Records provided:
'''
(** A call that made no error, against a result of the list model: both fail or both
    succeed with related values, and the CBS left designates the string left. *)
Inductive sim (buf : bytes) {A B} (R : A -> B -> Prop) (c0 : cbs_st)
    : option (option A * cbs_st) -> option B * bytes -> Prop :=
  | sim_some a b c l : R a b -> rep buf c l -> clen c <= clen c0 ->
      sim buf R c0 (Some (Some a, c)) (Some b, l)
  | sim_none c l : rep buf c l -> clen c <= clen c0 -> sim buf R c0 (Some (None, c)) (None, l).

Definition refines (buf : bytes) {A B} (R : A -> B -> Prop) (m : reader A) (p : parser B) : Prop :=
  forall c l, rep buf c l -> sim buf R c (m c) (p l).

(** Values: equal, or equal and of a width. *)
Definition word_rep (w x y : Z) : Prop := x = y /\ fits w x.

Section Refinement.
Context (buf : bytes) (Hbuf : bytes_ok buf) (Hlen : len buf < 2 ^ 63).

Lemma rep_len c l : rep buf c l -> clen c = len l.
Proof.
  intros [(H0 & H1 & H2) <-]. unfold view, len in *. rewrite length_take, length_drop. lia.
Qed.

Lemma rep_bounds c l : rep buf c l -> 0 <= clen c < 2 ^ 63.
Proof. intros [(H0 & H1 & H2) _]. lia. Qed.

Lemma rep_ok c l : rep buf c l -> bytes_ok l.
Proof. intros [_ <-]. unfold view. auto with bytes_db. Qed.

Lemma load_rep c l i b : rep buf c l -> 0 <= i -> l !! Z.to_nat i = Some b -> load buf (data c + i) = Some b.
Proof.
  intros [(H0 & H1 & H2) <-] Hi. unfold view, load. intros Hb.
  apply lookup_take_Some in Hb as [Hb _]. rewrite lookup_drop in Hb.
  destruct (Z.ltb_spec (data c + i) 0); [lia |].
  by rewrite Z2Nat.inj_add by lia.
Qed.

Lemma rep_cons c b l : rep buf c (b :: l) ->
  load buf (data c) = Some b /\ byte_ok b /\ 0 < clen c
  /\ rep buf (mk_cbs (data c + 1) (clen c - 1)) l.
Proof.
  intros H. pose proof (rep_len _ _ H) as Hl. rewrite len_cons in Hl. pose proof (len_nonneg l) as Hnn.
  split; [rewrite <- (Z.add_0_r (data c)); by eapply load_rep |].
  split; [by apply rep_ok, bytes_ok_cons in H as [? _] |]. split; [lia |].
  destruct H as [(H0 & H1 & H2) H3]. split; [unfold valid; cbn; lia |].
  unfold view in *; cbn [data clen].
  replace (Z.to_nat (clen c)) with (S (Z.to_nat (clen c - 1))) in H3 by lia.
  replace (Z.to_nat (data c + 1)) with (S (Z.to_nat (data c))) by lia.
  destruct (drop (Z.to_nat (data c)) buf) as [| x r] eqn:E; [done |].
  injection H3 as -> <-. f_equal. rewrite <- Nat.add_1_r, <- drop_drop, E. done.
Qed.

Lemma rep_nil c : rep buf c [] -> clen c = 0.
Proof. intros H. by apply rep_len in H. Qed.

(** The string is cut where the pointer is moved. *)
Lemma rep_take c l n : rep buf c l -> 0 <= n <= clen c -> rep buf (mk_cbs (data c) n) (take (Z.to_nat n) l).
Proof.
  intros [(H0 & H1 & H2) <-] Hn. split; [unfold valid; cbn; lia |].
  unfold view; cbn [data clen]. rewrite take_take. f_equal. lia.
Qed.

Lemma rep_drop c l n :
  rep buf c l -> 0 <= n <= clen c -> rep buf (mk_cbs (data c + n) (clen c - n)) (drop (Z.to_nat n) l).
Proof.
  intros [(H0 & H1 & H2) <-] Hn. split; [unfold valid; cbn; lia |].
  unfold view; cbn [data clen]. rewrite skipn_firstn_comm, drop_drop. f_equal; [| f_equal]; lia.
Qed.

Lemma ptr_add_rep c l n : rep buf c l -> 0 <= n <= clen c -> ptr_add buf (data c) n = Some (data c + n).
Proof.
  intros [(H0 & H1 & H2) _] Hn. unfold ptr_add.
  destruct (Z.leb_spec 0 (data c + n)), (Z.leb_spec (data c + n) (len buf)); [done | lia ..].
Qed.

Lemma u64_small z : 0 <= z < 2 ^ 64 -> u64 z = z.
Proof. intros. by apply wrap_id. Qed.

Lemma sim_le {A B} (R : A -> B -> Prop) c c' x y : clen c' <= clen c -> sim buf R c' x y -> sim buf R c x y.
Proof. intros Hle []; constructor; auto; lia. Qed.

(** ** Sequencing *)

Lemma refines_bind {A B A' B'} (R : A -> B -> Prop) (R' : A' -> B' -> Prop) m p k k' :
  refines buf R m p -> (forall a b, R a b -> refines buf R' (k a) (k' b)) ->
  refines buf R' (r_bind m k) (p_bind p k').
Proof.
  intros Hm Hk c l Hc. unfold r_bind, p_bind.
  destruct (Hm c l Hc) as [a b c1 l1 Hab H1 Hle | c1 l1 H1 Hle]; [| by constructor].
  eapply sim_le; [exact Hle | by apply Hk].
Qed.

Lemma refines_ret {A B} (R : A -> B -> Prop) a b : R a b -> refines buf R (r_ret a) (p_ret b).
Proof. intros HR c l Hc. by constructor. Qed.

Lemma refines_fail {A B} (R : A -> B -> Prop) : refines buf R r_fail p_fail.
Proof. intros c l Hc. by constructor. Qed.

Lemma refines_if {A B} (R : A -> B -> Prop) (b : bool) m m' p p' :
  refines buf R m p -> refines buf R m' p' -> refines buf R (if b then m else m') (if b then p else p').
Proof. by destruct b. Qed.

Lemma refines_mono {A B} (R S : A -> B -> Prop) m p :
  (forall a b, R a b -> S a b) -> refines buf R m p -> refines buf S m p.
Proof. intros HRS H c l Hc. destruct (H c l Hc); constructor; auto. Qed.

(** [let* x := m in r_ret (f x)] against the same in the list model. *)
Lemma refines_map {A B A' B'} (R : A -> B -> Prop) (R' : A' -> B' -> Prop) m p f g :
  refines buf R m p -> (forall a b, R a b -> R' (f a) (g b)) ->
  refines buf R' (r_bind m (fun x => r_ret (f x))) (p_bind p (fun x => p_ret (g x))).
Proof. intros Hm Hf. eapply refines_bind; [exact Hm |]. intros a b Hab. by apply refines_ret, Hf. Qed.

Lemma refines_check_true {A B} (R : A -> B -> Prop) b b' m p :
  b = b' -> (b = true -> refines buf R m p) ->
  refines buf R (r_bind (r_guard b) (fun _ => m)) (p_bind (p_guard b') (fun _ => p)).
Proof. intros <- H c l Hc. destruct b; [by apply H | by constructor]. Qed.

Lemma refines_check {A B} (R : A -> B -> Prop) b b' m p :
  b = b' -> refines buf R m p ->
  refines buf R (r_bind (r_guard b) (fun _ => m)) (p_bind (p_guard b') (fun _ => p)).
Proof. intros Hb H. by apply refines_check_true. Qed.

(** ** Bytes and fixed-width integers *)

(** A pointer to [n] bytes, and these bytes. *)
Definition ptr_rep (n p : Z) (bs : bytes) : Prop := rep buf (mk_cbs p n) bs /\ len bs = n.

Lemma cbs_get_refines n : 0 <= n -> refines buf (ptr_rep n) (cbs_get buf n) (Cbs.cbs_get n).
Proof.
  intros Hn c l Hc. pose proof (rep_len _ _ Hc) as Hl. pose proof (rep_bounds _ _ Hc) as Hbd.
  unfold cbs_get, Cbs.cbs_get. rewrite <- Hl. destruct (Z.ltb_spec (clen c) n) as [Hlt | Hlt]; [by constructor |].
  rewrite (ptr_add_rep c l), u64_small by (done || lia). constructor.
  - pose proof (rep_take c l n Hc ltac:(lia)) as Ht. split; [done |]. by apply rep_len in Ht.
  - apply rep_drop; [done | lia].
  - cbn. lia.
Qed.

Lemma get_u_loop_rep l : forall c result, rep buf c l -> fits 64 result ->
  exists v, get_u_loop buf (Z.to_nat (clen c)) (data c) result = Some v /\ fits 64 v
    /\ v = foldl (fun result b => Z.lor (u64 (Z.shiftl result 8)) b) result l.
Proof.
  induction l as [| b l IH]; intros c result Hc Hr.
  - rewrite (rep_nil _ Hc). by exists result.
  - apply rep_cons in Hc as (Hb & Hok & Hpos & Hc).
    replace (Z.to_nat (clen c)) with (S (Z.to_nat (clen c - 1))) by lia.
    cbn [get_u_loop foldl]. rewrite Hb. apply (IH _ _ Hc).
    apply fits_lor; [lia | apply wrap_fits; lia |]. unfold byte_ok in Hok. unfold fits. lia.
Qed.

Lemma cbs_get_u_refines n : 0 <= n -> refines buf (word_rep 64) (cbs_get_u buf n) (Cbs.cbs_get_u n).
Proof.
  intros Hn. eapply refines_bind; [by apply cbs_get_refines |].
  intros p bs [Hp Hl] c l Hc.
  destruct (get_u_loop_rep _ _ 0 Hp ltac:(unfold fits; lia)) as (v & Hv & Hf & Heq).
  cbn [data clen] in Hv. unfold r_mem. rewrite Hv. subst v. by constructor.
Qed.

Lemma get_u8_nil c : rep buf c [] -> CBS_get_u8 buf c = Some (None, c).
Proof. intros Hc. unfold CBS_get_u8, r_bind, cbs_get. by rewrite (rep_nil _ Hc). Qed.

Lemma get_u8_cons c b l : rep buf c (b :: l) ->
  CBS_get_u8 buf c = Some (Some b, mk_cbs (data c + 1) (clen c - 1)).
Proof.
  intros Hc. pose proof (rep_cons _ _ _ Hc) as (Hb & _ & Hpos & _). pose proof (rep_bounds _ _ Hc) as Hbd.
  unfold CBS_get_u8, r_bind, cbs_get. destruct (Z.ltb_spec (clen c) 1); [lia |].
  rewrite (ptr_add_rep c (b :: l)), u64_small by (done || lia). unfold r_mem. by rewrite Hb.
Qed.

Lemma CBS_get_u8_refines : refines buf (word_rep 8) (CBS_get_u8 buf) Cbs.CBS_get_u8.
Proof.
  intros c [| b l] Hc; [rewrite (get_u8_nil c Hc); by constructor |].
  rewrite (get_u8_cons c b l Hc). apply rep_cons in Hc as (_ & Hok & _ & Hc).
  constructor; [done | done | cbn; lia].
Qed.

Lemma CBS_skip_refines n : 0 <= n -> refines buf eq (CBS_skip buf n) (Cbs.CBS_skip n).
Proof. intros. eapply refines_map; [by apply cbs_get_refines | done]. Qed.

(** A [uint64_t] read from the string, changed by [f]. *)
Lemma get_u_map_refines n (f : Z -> Z) : 0 <= n ->
  refines buf eq (r_bind (cbs_get_u buf n) (fun v => r_ret (f v))) (p_bind (Cbs.cbs_get_u n) (fun v => p_ret (f v))).
Proof. intros. eapply refines_map; [by apply cbs_get_u_refines |]. by intros a b [-> _]. Qed.

Lemma refines_map_eq {A B} (m : reader A) p (f : A -> B) :
  refines buf eq m p -> refines buf eq (r_bind m (fun v => r_ret (f v))) (p_bind p (fun v => p_ret (f v))).
Proof. intros. eapply refines_map; [done |]. by intros a b ->. Qed.

Lemma CBS_get_last_u8_refines : refines buf (word_rep 8) (CBS_get_last_u8 buf) Cbs.CBS_get_last_u8.
Proof.
  intros c l Hc. pose proof (rep_len _ _ Hc) as Hl. pose proof (rep_bounds _ _ Hc) as Hbd.
  unfold CBS_get_last_u8, Cbs.CBS_get_last_u8. destruct (list.last l) as [v |] eqn:E.
  - destruct l as [| x l]; [done |]. rewrite len_cons in Hl. pose proof (len_nonneg l) as Hnn.
    destruct (Z.eqb_spec (clen c) 0); [lia |]. rewrite u64_small by lia.
    rewrite list.last_lookup in E. rewrite (load_rep c (x :: l) (clen c - 1) v Hc ltac:(lia)).
    + constructor; [split; [done |] | | cbn; lia].
      * apply rep_ok in Hc. eapply Forall_lookup_1 in Hc; [exact Hc | exact E].
      * replace (length (x :: l) - 1)%nat with (Z.to_nat (clen c - 1)).
        -- apply rep_take; [done | lia].
        -- unfold len in Hl. cbn [length]. lia.
    + rewrite <- E. f_equal. unfold len in Hl. cbn [length]. lia.
  - apply list.last_None in E as ->. rewrite (rep_nil _ Hc). by constructor.
Qed.

Lemma CBS_get_bytes_refines n :
  0 <= n -> refines buf (fun s bs => rep buf s bs /\ clen s = n) (CBS_get_bytes buf n) (Cbs.CBS_get_bytes n).
Proof.
  intros Hn. eapply refines_map; [by apply cbs_get_refines |]. intros p bs [Hp Hl].
  unfold CBS_init, Cbs.CBS_init. rewrite firstn_all2; [done |]. unfold len in Hl. lia.
Qed.

Lemma CBS_get_bytes_rep n : 0 <= n -> refines buf (rep buf) (CBS_get_bytes buf n) (Cbs.CBS_get_bytes n).
Proof. intros Hn. eapply refines_mono; [| by apply CBS_get_bytes_refines]. by intros a b []. Qed.

Lemma load_bytes_rep l : forall c, rep buf c l -> load_bytes buf (Z.to_nat (clen c)) (data c) = Some l.
Proof.
  induction l as [| b l IH]; intros c Hc; [by rewrite (rep_nil _ Hc) |].
  apply rep_cons in Hc as (Hb & _ & Hpos & Hc).
  replace (Z.to_nat (clen c)) with (S (Z.to_nat (clen c - 1))) by lia.
  cbn [load_bytes]. specialize (IH _ Hc). cbn [data clen] in IH. by rewrite Hb, IH.
Qed.

Lemma CBS_copy_bytes_refines n : 0 <= n -> refines buf eq (CBS_copy_bytes buf n) (Cbs.CBS_copy_bytes n).
Proof.
  intros Hn c l Hc. unfold CBS_copy_bytes, Cbs.CBS_copy_bytes, r_bind.
  destruct (cbs_get_refines n Hn c l Hc) as [p bs c' l' [Hp _] Hc' Hle |]; [| by constructor].
  apply load_bytes_rep in Hp. cbn [data clen] in Hp. unfold r_mem. rewrite Hp. by constructor.
Qed.

Lemma cbs_get_length_prefixed_refines n :
  0 <= n <= 3 -> refines buf (rep buf) (cbs_get_length_prefixed buf n) (Cbs.cbs_get_length_prefixed n).
Proof.
  intros Hn. eapply refines_bind; [apply cbs_get_u_refines; lia |]. intros v ? [<- Hv] c l Hc.
  unfold r_bind, r_assert, r_mem. destruct (Z.leb_spec n 3); [| lia].
  apply CBS_get_bytes_rep; [unfold fits in Hv; lia | done].
Qed.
'''
Of the entries above, repeat exactly the lines from the line with "Lemma u64_small z" through the line with "(** ** Sequencing *)", both of them included.

Lemma u64_small z : 0 <= z < 2 ^ 64 -> u64 z = z.
Proof. intros. by apply wrap_id. Qed.

Lemma sim_le {A B} (R : A -> B -> Prop) c c' x y : clen c' <= clen c -> sim buf R c' x y -> sim buf R c x y.
Proof. intros Hle []; constructor; auto; lia. Qed.

(** ** Sequencing *)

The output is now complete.